::: Records for the task :::
(* ===== verification/Text.v ===== *)
(** * Fixed-width text and its order

    SQLite and Python compare text bytewise.  Two encodings of the system lean
    on that order: the base-32 digits of a ULID and the decimal digits of a
    timestamp.  This file is the shared fact: fixed-width digits in any base,
    with symbols in increasing order, compare like the integers they hold. *)

From S2P Require Import Prelude.

Lemma ascii_compare_refl c : Ascii.compare c c = Eq.
Proof. unfold Ascii.compare. by rewrite N.compare_refl. Qed.

Lemma string_compare_refl s : String.compare s s = Eq.
Proof. induction s as [|c s IH]; simpl; [done|]. by rewrite ascii_compare_refl. Qed.

(** Equal-length prefixes decide first. *)
Lemma string_compare_app a b c d :
  String.length a = String.length c →
  String.compare (a +:+ b) (c +:+ d)
  = match String.compare a c with Eq => String.compare b d | r => r end.
Proof.
  revert c. induction a as [|x a IH]; intros [|y c] Hl; simpl in *; try done.
  injection Hl as Hl. rewrite IH by done. by destruct (Ascii.compare x y).
Qed.

Lemma string_leb_trans a b c : String.leb a b = true → String.leb b c = true → String.leb a c = true.
Proof.
  unfold String.leb. revert b c. induction a as [|x a IH]; intros [|y b] [|z c]; simpl; try done.
  unfold Ascii.compare.
  destruct (N.compare_spec (N_of_ascii x) (N_of_ascii y)) as [He|Hl|?]; [..|done];
    destruct (N.compare_spec (N_of_ascii y) (N_of_ascii z)) as [Hf|Hm|?]; try done; intros H1 H2.
  - rewrite (proj2 (N.compare_eq_iff _ _)) by congruence. by eapply IH.
  - by rewrite (proj2 (N.compare_lt_iff _ _)) by lia.
  - by rewrite (proj2 (N.compare_lt_iff _ _)) by lia.
  - by rewrite (proj2 (N.compare_lt_iff _ _)) by lia.
Qed.

Lemma string_leb_refl a : String.leb a a = true.
Proof. unfold String.leb. by rewrite string_compare_refl. Qed.

Lemma string_ltb_leb a b : String.leb (if String.ltb a b then a else b) b = true
  ∧ String.leb (if String.ltb a b then a else b) a = true.
Proof.
  destruct (String.ltb a b) eqn:E.
  - split; [|apply string_leb_refl]. unfold String.ltb, String.leb in *. by destruct (String.compare a b).
  - split; [apply string_leb_refl|]. unfold String.ltb, String.leb in *.
    rewrite String.compare_antisym. by destruct (String.compare a b).
Qed.

Lemma string_length_app a b : String.length (a +:+ b) = (String.length a + String.length b)%nat.
Proof. induction a as [|x a IH]; simpl; [done|]. by rewrite IH. Qed.

Lemma string_app_assoc (a b c : string) : a +:+ (b +:+ c) = (a +:+ b) +:+ c.
Proof. induction a as [|x a IH]; [done|]. exact (f_equal (String x) IH). Qed.

(** Comparing pairs: the first component decides, then the second. *)
Lemma compare_div_mod b v w :
  0 < b →
  Z.compare v w
  = match Z.compare (v / b) (w / b) with Eq => Z.compare (v mod b) (w mod b) | r => r end.
Proof.
  intros Hb. pose proof (Z.div_mod v b ltac:(lia)). pose proof (Z.div_mod w b ltac:(lia)).
  pose proof (Z.mod_pos_bound v b Hb). pose proof (Z.mod_pos_bound w b Hb).
  destruct (Z.compare_spec (v / b) (w / b)) as [He|Hl|Hg].
  - destruct (Z.compare_spec (v mod b) (w mod b)); [apply Z.compare_eq_iff|apply Z.compare_lt_iff
      |apply Z.compare_gt_iff]; nia.
  - apply Z.compare_lt_iff. nia.
  - apply Z.compare_gt_iff. nia.
Qed.

Section Radix.
Context (base : Z) (sym : Z → ascii) (Hbase : 1 < base).
Context (Hsym : ∀ a b, 0 <= a < base → 0 <= b < base →
                       Ascii.compare (sym a) (sym b) = Z.compare a b).

(** The [n] lowest digits of [v], most significant first. *)
Fixpoint digits (n : nat) (v : Z) : string :=
  match n with
  | O => ""
  | S n => digits n (v / base) +:+ String (sym (v mod base)) ""
  end.

Lemma digits_length n v : String.length (digits n v) = n.
Proof using Type.
  revert v. induction n as [|n IH]; intros v; simpl; [done|].
  rewrite string_length_app, IH. simpl. lia.
Qed.

Lemma digits_compare n v w :
  0 <= v < base ^ Z.of_nat n → 0 <= w < base ^ Z.of_nat n →
  String.compare (digits n v) (digits n w) = Z.compare v w.
Proof.
  revert v w. induction n as [|n IH]; intros v w Hv Hw; simpl digits.
  { simpl in *. assert (v = 0) as -> by lia. assert (w = 0) as -> by lia. done. }
  rewrite string_compare_app by (by rewrite !digits_length).
  rewrite Nat2Z.inj_succ, Z.pow_succ_r in Hv, Hw by lia.
  rewrite IH by (split; [apply Z.div_pos; lia|apply Z.div_lt_upper_bound; lia]).
  simpl. rewrite Hsym by (apply Z.mod_pos_bound; lia).
  rewrite (compare_div_mod base v w) by lia.
  destruct (Z.compare (v / base) (w / base)); [|done|done].
  by destruct (Z.compare (v mod base) (w mod base)).
Qed.
End Radix.

(** ** Separators *)

Fixpoint no_char (c : ascii) (s : string) : Prop :=
  match s with EmptyString => True | String d rest => d ≠ c ∧ no_char c rest end.

Lemma no_char_app c a b : no_char c (a +:+ b) ↔ no_char c a ∧ no_char c b.
Proof. induction a as [|d a IH]; simpl; [tauto|]. rewrite IH. tauto. Qed.

(** Up to a character neither prefix holds, two equal texts agree. *)
Lemma split_at_char c a b s t :
  no_char c a → no_char c b →
  a +:+ String c s = b +:+ String c t → a = b ∧ s = t.
Proof.
  revert b. induction a as [|d a IH]; intros [|e b] Ha Hb Heq; simpl in *.
  - by injection Heq as <-.
  - injection Heq as -> _. tauto.
  - injection Heq as -> _. tauto.
  - injection Heq as -> Heq. destruct (IH b) as [-> ->]; tauto.
Qed.

Lemma pretty_N_go_no_char c x s :
  (∀ d, pretty_N_char d ≠ c) → no_char c s → no_char c (pretty_N_go x s).
Proof.
  intros Hc. revert s. induction (N.lt_wf_0 x) as [x _ IH]. intros s Hs.
  destruct (decide (x = 0%N)) as [->|Hx]; [done|].
  rewrite pretty_N_go_step by lia. apply IH; [apply N.div_lt; lia|]. simpl. auto.
Qed.

Lemma pretty_N_no_char c (x : N) : (∀ d, pretty_N_char d ≠ c) → no_char c (pretty x : string).
Proof.
  intros Hc. unfold pretty, pretty_N. destruct (decide (x = 0%N)); simpl.
  - split; [apply (Hc 0%N)|done].
  - by apply pretty_N_go_no_char.
Qed.

Lemma pretty_Z_no_char c (x : Z) :
  c ≠ "-"%char → (∀ d, pretty_N_char d ≠ c) → no_char c (pretty x : string).
Proof.
  intros Hm Hc. unfold pretty, pretty_Z. destruct x; simpl.
  - by apply (pretty_N_no_char c 0).
  - by apply pretty_N_no_char.
  - split; [by symmetry|by apply pretty_N_no_char].
Qed.

(** * Timestamps as stored text — [adapters/store/connection.py]

    The store's timestamp columns are TEXT and its SQL compares them as text
    ([lease_expires_at < ?], [ORDER BY available_at]).  [render_order] is what
    lets the model of the tables hold an instant as an integer: on the rendered
    text, text order is time order. *)

(** A [datetime]: its fields, and whether it carries a time zone.  For an aware
    one the fields are those of [value.astimezone(UTC)]. *)
Record fields := {
  year : Z; month : Z; day : Z; hour : Z; minute : Z; second : Z; microsecond : Z;
}.

Inductive datetime := Naive (f : fields) | Aware (utc : fields).

(** The ranges the [datetime] constructor enforces. *)
Definition fields_ok (f : fields) : Prop :=
  1 <= year f <= 9999 ∧ 1 <= month f <= 12 ∧ 1 <= day f <= 31 ∧ 0 <= hour f <= 23
  ∧ 0 <= minute f <= 59 ∧ 0 <= second f <= 59 ∧ 0 <= microsecond f <= 999999.

#[export] Instance fields_ok_dec f : Decision (fields_ok f).
Proof. unfold fields_ok. apply _. Defined.

Definition dec_digit (i : Z) : ascii := ascii_of_nat (48 + Z.to_nat i).
Definition zero_padded (width : nat) (v : Z) : string := digits 10 dec_digit width v.

(** [%Y] pads no year; every other directive of the format pads to its width. *)
Definition strftime_Y (y : Z) : string := if y <? 1000 then pretty y else zero_padded 4 y.

(** [_TIMESTAMP_FORMAT = "%Y-%m-%dT%H:%M:%S.%f+00:00"] *)
Definition strftime (f : fields) : string :=
  strftime_Y (year f) +:+ ("-" +:+ (zero_padded 2 (month f) +:+ ("-" +:+
  (zero_padded 2 (day f) +:+ ("T" +:+ (zero_padded 2 (hour f) +:+ (":" +:+
  (zero_padded 2 (minute f) +:+ (":" +:+ (zero_padded 2 (second f) +:+ ("." +:+
  (zero_padded 6 (microsecond f) +:+ "+00:00")))))))))))).

Definition render_timestamp (value : datetime) : outcome string :=
  match value with
  | Naive _ =>
    Raised (ValueError "timestamps stored by the worker event log must be timezone-aware")
  | Aware utc => Returned (strftime utc)
  end.

(** How two aware datetimes in one zone compare: field by field. *)
Definition then_compare (c d : comparison) : comparison := match c with Eq => d | r => r end.

Definition fields_compare (a b : fields) : comparison :=
  then_compare (Z.compare (year a) (year b)) (
  then_compare (Z.compare (month a) (month b)) (
  then_compare (Z.compare (day a) (day b)) (
  then_compare (Z.compare (hour a) (hour b)) (
  then_compare (Z.compare (minute a) (minute b)) (
  then_compare (Z.compare (second a) (second b))
    (Z.compare (microsecond a) (microsecond b))))))).

Lemma dec_digit_order a b :
  0 <= a < 10 → 0 <= b < 10 → Ascii.compare (dec_digit a) (dec_digit b) = Z.compare a b.
Proof.
  intros Ha Hb.
  assert (∀ P : Z → Prop, Forall P (seqZ 0 10) → ∀ i, 0 <= i < 10 → P i) as Hcases.
  { intros P H i Hi. rewrite Forall_forall in H. apply H, elem_of_seqZ. lia. }
  revert b Hb. revert a Ha. apply (Hcases (λ a, ∀ b, 0 <= b < 10 → _)).
  repeat (apply Forall_cons; split;
    [apply (Hcases (λ b, _)); by repeat constructor|]); by constructor.
Qed.

Lemma padded_length n v : String.length (zero_padded n v) = n.
Proof. apply digits_length. Qed.

Lemma padded_compare n v w s t :
  0 <= v < 10 ^ Z.of_nat n → 0 <= w < 10 ^ Z.of_nat n →
  String.compare (zero_padded n v +:+ s) (zero_padded n w +:+ t)
  = then_compare (Z.compare v w) (String.compare s t).
Proof.
  intros Hv Hw. rewrite string_compare_app by (by rewrite !padded_length).
  unfold zero_padded. rewrite digits_compare; [by destruct (v ?= w)|lia|exact dec_digit_order|done|done].
Qed.
Lemma zero_padded_inj n v w :
  0 <= v < 10 ^ Z.of_nat n → 0 <= w < 10 ^ Z.of_nat n → zero_padded n v = zero_padded n w → v = w.
Proof.
  intros Hv Hw H. pose proof (padded_compare n v w "" "" Hv Hw) as Hc.
  rewrite H, string_compare_refl in Hc. unfold then_compare in Hc.
  destruct (Z.compare_spec v w); [done|discriminate..].
Qed.

Lemma separator_compare c s t :
  String.compare (String c "" +:+ s) (String c "" +:+ t) = String.compare s t.
Proof. rewrite string_compare_app by done. by rewrite string_compare_refl. Qed.

(** Text order is time order: two aware timestamps of years 1000 to 9999
    render to text that compares exactly as the instants do, so every
    comparison and ordering the store's SQL makes on a timestamp column is the
    one on time; a naive timestamp is refused instead of stored. *)
Theorem render_order a b :
  fields_ok a → fields_ok b → 1000 <= year a → 1000 <= year b →
  (∃ s t, render_timestamp (Aware a) = Returned s ∧ render_timestamp (Aware b) = Returned t
          ∧ String.length s = 32%nat ∧ String.compare s t = fields_compare a b)
  ∧ ∃ w, render_timestamp (Naive a) = Raised (ValueError w).
Proof.
  intros Ha Hb Hya Hyb. unfold fields_ok in *. split; [|by eexists].
  exists (strftime a), (strftime b). unfold render_timestamp, strftime, strftime_Y.
  rewrite !(proj2 (Z.ltb_ge _ _)) by done. split_and!; [done|done| |].
  - by rewrite !string_length_app, !padded_length.
  - unfold fields_compare.
    repeat (rewrite padded_compare by (split; [lia|]; vm_compute (10 ^ _); lia); f_equal;
            try rewrite separator_compare).
    rewrite string_compare_refl. by destruct (Z.compare (microsecond a) (microsecond b)).
Qed.

Lemma render_order_witness :
  let a := {| year := 2025; month := 9; day := 30; hour := 23; minute := 59; second := 59;
              microsecond := 999999 |} in
  let b := {| year := 2025; month := 10; day := 1; hour := 0; minute := 0; second := 0;
              microsecond := 0 |} in
  ∃ s t, render_timestamp (Aware a) = Returned s ∧ render_timestamp (Aware b) = Returned t
         ∧ String.length s = 32%nat ∧ String.compare s t = Lt.
Proof.
  apply (render_order
    {| year := 2025; month := 9; day := 30; hour := 23; minute := 59; second := 59;
       microsecond := 999999 |}
    {| year := 2025; month := 10; day := 1; hour := 0; minute := 0; second := 0;
       microsecond := 0 |}); by vm_compute.
Defined.

(** ** The aware UTC [datetime] of an instant, and its [isoformat()]

    [datetime]'s proleptic Gregorian calendar, from days since the epoch. *)

Definition utc_fields (instant : Z) : fields :=
  let us := instant mod 1000000 in
  let s := instant / 1000000 in
  let z := s / 86400 + 719468 in
  let doe := z mod 146097 in
  let yoe := (doe - doe / 1460 + doe / 36524 - doe / 146096) / 365 in
  let doy := doe - (365 * yoe + yoe / 4 - yoe / 100) in
  let mp := (5 * doy + 2) / 153 in
  let m := if mp <? 10 then mp + 3 else mp - 9 in
  {| year := yoe + z / 146097 * 400 + (if m <=? 2 then 1 else 0);
     month := m;
     day := doy - (153 * mp + 2) / 5 + 1;
     hour := s mod 86400 / 3600; minute := s mod 3600 / 60; second := s mod 60;
     microsecond := us |}.

Definition isoformat (instant : Z) : string :=
  let f := utc_fields instant in
  zero_padded 4 (year f) +:+ "-" +:+ zero_padded 2 (month f) +:+ "-" +:+ zero_padded 2 (day f)
  +:+ "T" +:+ zero_padded 2 (hour f) +:+ ":" +:+ zero_padded 2 (minute f) +:+ ":"
  +:+ zero_padded 2 (second f)
  +:+ (if microsecond f =? 0 then "" else "." +:+ zero_padded 6 (microsecond f)) +:+ "+00:00".

Example isoformat_epoch : isoformat 0 = "1970-01-01T00:00:00+00:00"%string.
Proof. reflexivity. Qed.
Example isoformat_leap : isoformat 1709251199000250 = "2024-02-29T23:59:59.000250+00:00"%string.
Proof. reflexivity. Qed.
:::
Goal of the exercise: Copy the records above exactly, please, but only from the first line through the line containing "on that order: the".

Task output:
(* ===== verification/Text.v ===== *)
(** * Fixed-width text and its order

    SQLite and Python compare text bytewise.  Two encodings of the system lean
    on that order: the base-32 digits of a ULID and the decimal digits of a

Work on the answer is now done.